▶ What you need to do
Copy out every line of the data that follows, exactly.

═══ Data provided ═══

Definition link_settings1 : list statement :=
  [_Same _link "AdditionalDependencies" _file_list;
   _Same _link "AdditionalLibraryDirectories" _folder_list;
   _Same _link "AdditionalManifestDependencies" _file_list;
   _Same _link "AdditionalOptions" _string_list;
   _Same _link "AddModuleNamesToAssembly" _file_list;
   _Same _link "AllowIsolation" _boolean;
   _Same _link "AssemblyLinkResource" _file_list;
   _Same _link "BaseAddress" _string;
   _Same _link "CLRUnmanagedCodeCheck" _boolean;
   _Same _link "DelayLoadDLLs" _file_list;
   _Same _link "DelaySign" _boolean;
   _Same _link "EmbedManagedResourceFile" _file_list;
   _Same _link "EnableUAC" _boolean;
   _Same _link "EntryPointSymbol" _string;
   _Same _link "ForceSymbolReferences" _file_list;
   _Same _link "FunctionOrder" _file_name;
   _Same _link "GenerateDebugInformation" _boolean;
   _Same _link "GenerateMapFile" _boolean;
   _Same _link "HeapCommitSize" _string;
   _Same _link "HeapReserveSize" _string;
   _Same _link "IgnoreAllDefaultLibraries" _boolean;
   _Same _link "IgnoreEmbeddedIDL" _boolean;
   _Same _link "ImportLibrary" _file_name;
   _Same _link "KeyContainer" _file_name;
   _Same _link "KeyFile" _file_name;
   _Same _link "ManifestFile" _file_name;
   _Same _link "MapExports" _boolean;
   _Same _link "MapFileName" _file_name;
   _Same _link "MergedIDLBaseFileName" _file_name;
   _Same _link "MergeSections" _string;
   _Same _link "MidlCommandFile" _file_name;
   _Same _link "ModuleDefinitionFile" _file_name;
   _Same _link "OutputFile" _file_name;
   _Same _link "PerUserRedirection" _boolean;
   _Same _link "Profile" _boolean;
   _Same _link "ProfileGuidedDatabase" _file_name;
   _Same _link "ProgramDatabaseFile" _file_name;
   _Same _link "RegisterOutput" _boolean;
   _Same _link "SetChecksum" _boolean;
   _Same _link "StackCommitSize" _string;
   _Same _link "StackReserveSize" _string;
   _Same _link "StripPrivateSymbols" _file_name;
   _Same _link "SupportUnloadOfDelayLoadedDLL" _boolean;
   _Same _link "SuppressStartupBanner" _boolean;
   _Same _link "SwapRunFromCD" _boolean;
   _Same _link "TurnOffAssemblyGeneration" _boolean;
   _Same _link "TypeLibraryFile" _file_name;
   _Same _link "TypeLibraryResourceID" _integer;
   _Same _link "UACUIAccess" _boolean;
   _Same _link "Version" _string;
   _Same _link "EnableCOMDATFolding" _newly_boolean;
   _Same _link "FixedBaseAddress" _newly_boolean;
   _Same _link "LargeAddressAware" _newly_boolean;
   _Same _link "OptimizeReferences" _newly_boolean;
   _Same _link "RandomizedBaseAddress" _newly_boolean;
   _Same _link "TerminalServerAware" _newly_boolean;
   _Same _link "AssemblyDebug" (_Enumeration [Some ""; Some "true"; Some "false"] []);
   _Same _link "CLRImageType" (_Enumeration [Some "Default"; Some "ForceIJWImage"; Some "ForcePureILImage"; Some
      "ForceSafeILImage"] []);
   _Same _link "CLRThreadAttribute" (_Enumeration [Some "DefaultThreadingAttribute"; Some "MTAThreadingAttribute";
      Some "STAThreadingAttribute"] []);
   _Same _link "DataExecutionPrevention" (_Enumeration [Some ""; Some "false"; Some "true"] []);
   _Same _link "Driver" (_Enumeration [Some "NotSet"; Some "Driver"; Some "UpOnly"; Some "WDM"] []);
   _Same _link "LinkTimeCodeGeneration" (_Enumeration [Some "Default"; Some "UseLinkTimeCodeGeneration"; Some
      "PGInstrument"; Some "PGOptimization"; Some "PGUpdate"] []);
   _Same _link "ShowProgress" (_Enumeration [Some "NotSet"; Some "LinkVerbose"; Some "LinkVerboseLib"]
      ["LinkVerboseICF"; "LinkVerboseREF"; "LinkVerboseSAFESEH"; "LinkVerboseCLR"]);
   _Same _link "SubSystem" _subsystem_enumeration;
   _Same _link "TargetMachine" _target_machine_enumeration;
   _Same _link "UACExecutionLevel" (_Enumeration [Some "AsInvoker"; Some "HighestAvailable"; Some
      "RequireAdministrator"] []);
   _Same _link "MinimumRequiredVersion" _string;
   _Same _link "TreatLinkerWarningAsErrors" _boolean].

═══

▶ Solution to this task
Definition link_settings1 : list statement :=
  [_Same _link "AdditionalDependencies" _file_list;
   _Same _link "AdditionalLibraryDirectories" _folder_list;
   _Same _link "AdditionalManifestDependencies" _file_list;
   _Same _link "AdditionalOptions" _string_list;
   _Same _link "AddModuleNamesToAssembly" _file_list;
   _Same _link "AllowIsolation" _boolean;
   _Same _link "AssemblyLinkResource" _file_list;
   _Same _link "BaseAddress" _string;
   _Same _link "CLRUnmanagedCodeCheck" _boolean;
   _Same _link "DelayLoadDLLs" _file_list;
   _Same _link "DelaySign" _boolean;
   _Same _link "EmbedManagedResourceFile" _file_list;
   _Same _link "EnableUAC" _boolean;
   _Same _link "EntryPointSymbol" _string;
   _Same _link "ForceSymbolReferences" _file_list;
   _Same _link "FunctionOrder" _file_name;
   _Same _link "GenerateDebugInformation" _boolean;
   _Same _link "GenerateMapFile" _boolean;
   _Same _link "HeapCommitSize" _string;
   _Same _link "HeapReserveSize" _string;
   _Same _link "IgnoreAllDefaultLibraries" _boolean;
   _Same _link "IgnoreEmbeddedIDL" _boolean;
   _Same _link "ImportLibrary" _file_name;
   _Same _link "KeyContainer" _file_name;
   _Same _link "KeyFile" _file_name;
   _Same _link "ManifestFile" _file_name;
   _Same _link "MapExports" _boolean;
   _Same _link "MapFileName" _file_name;
   _Same _link "MergedIDLBaseFileName" _file_name;
   _Same _link "MergeSections" _string;
   _Same _link "MidlCommandFile" _file_name;
   _Same _link "ModuleDefinitionFile" _file_name;
   _Same _link "OutputFile" _file_name;
   _Same _link "PerUserRedirection" _boolean;
   _Same _link "Profile" _boolean;
   _Same _link "ProfileGuidedDatabase" _file_name;
   _Same _link "ProgramDatabaseFile" _file_name;
   _Same _link "RegisterOutput" _boolean;
   _Same _link "SetChecksum" _boolean;
   _Same _link "StackCommitSize" _string;
   _Same _link "StackReserveSize" _string;
   _Same _link "StripPrivateSymbols" _file_name;
   _Same _link "SupportUnloadOfDelayLoadedDLL" _boolean;
   _Same _link "SuppressStartupBanner" _boolean;
   _Same _link "SwapRunFromCD" _boolean;
   _Same _link "TurnOffAssemblyGeneration" _boolean;
   _Same _link "TypeLibraryFile" _file_name;
   _Same _link "TypeLibraryResourceID" _integer;
   _Same _link "UACUIAccess" _boolean;
   _Same _link "Version" _string;
   _Same _link "EnableCOMDATFolding" _newly_boolean;
   _Same _link "FixedBaseAddress" _newly_boolean;
   _Same _link "LargeAddressAware" _newly_boolean;
   _Same _link "OptimizeReferences" _newly_boolean;
   _Same _link "RandomizedBaseAddress" _newly_boolean;
   _Same _link "TerminalServerAware" _newly_boolean;
   _Same _link "AssemblyDebug" (_Enumeration [Some ""; Some "true"; Some "false"] []);
   _Same _link "CLRImageType" (_Enumeration [Some "Default"; Some "ForceIJWImage"; Some "ForcePureILImage"; Some
      "ForceSafeILImage"] []);
   _Same _link "CLRThreadAttribute" (_Enumeration [Some "DefaultThreadingAttribute"; Some "MTAThreadingAttribute";
      Some "STAThreadingAttribute"] []);
   _Same _link "DataExecutionPrevention" (_Enumeration [Some ""; Some "false"; Some "true"] []);
   _Same _link "Driver" (_Enumeration [Some "NotSet"; Some "Driver"; Some "UpOnly"; Some "WDM"] []);
   _Same _link "LinkTimeCodeGeneration" (_Enumeration [Some "Default"; Some "UseLinkTimeCodeGeneration"; Some
      "PGInstrument"; Some "PGOptimization"; Some "PGUpdate"] []);
   _Same _link "ShowProgress" (_Enumeration [Some "NotSet"; Some "LinkVerbose"; Some "LinkVerboseLib"]
      ["LinkVerboseICF"; "LinkVerboseREF"; "LinkVerboseSAFESEH"; "LinkVerboseCLR"]);
   _Same _link "SubSystem" _subsystem_enumeration;
   _Same _link "TargetMachine" _target_machine_enumeration;
   _Same _link "UACExecutionLevel" (_Enumeration [Some "AsInvoker"; Some "HighestAvailable"; Some
      "RequireAdministrator"] []);
   _Same _link "MinimumRequiredVersion" _string;
   _Same _link "TreatLinkerWarningAsErrors" _boolean].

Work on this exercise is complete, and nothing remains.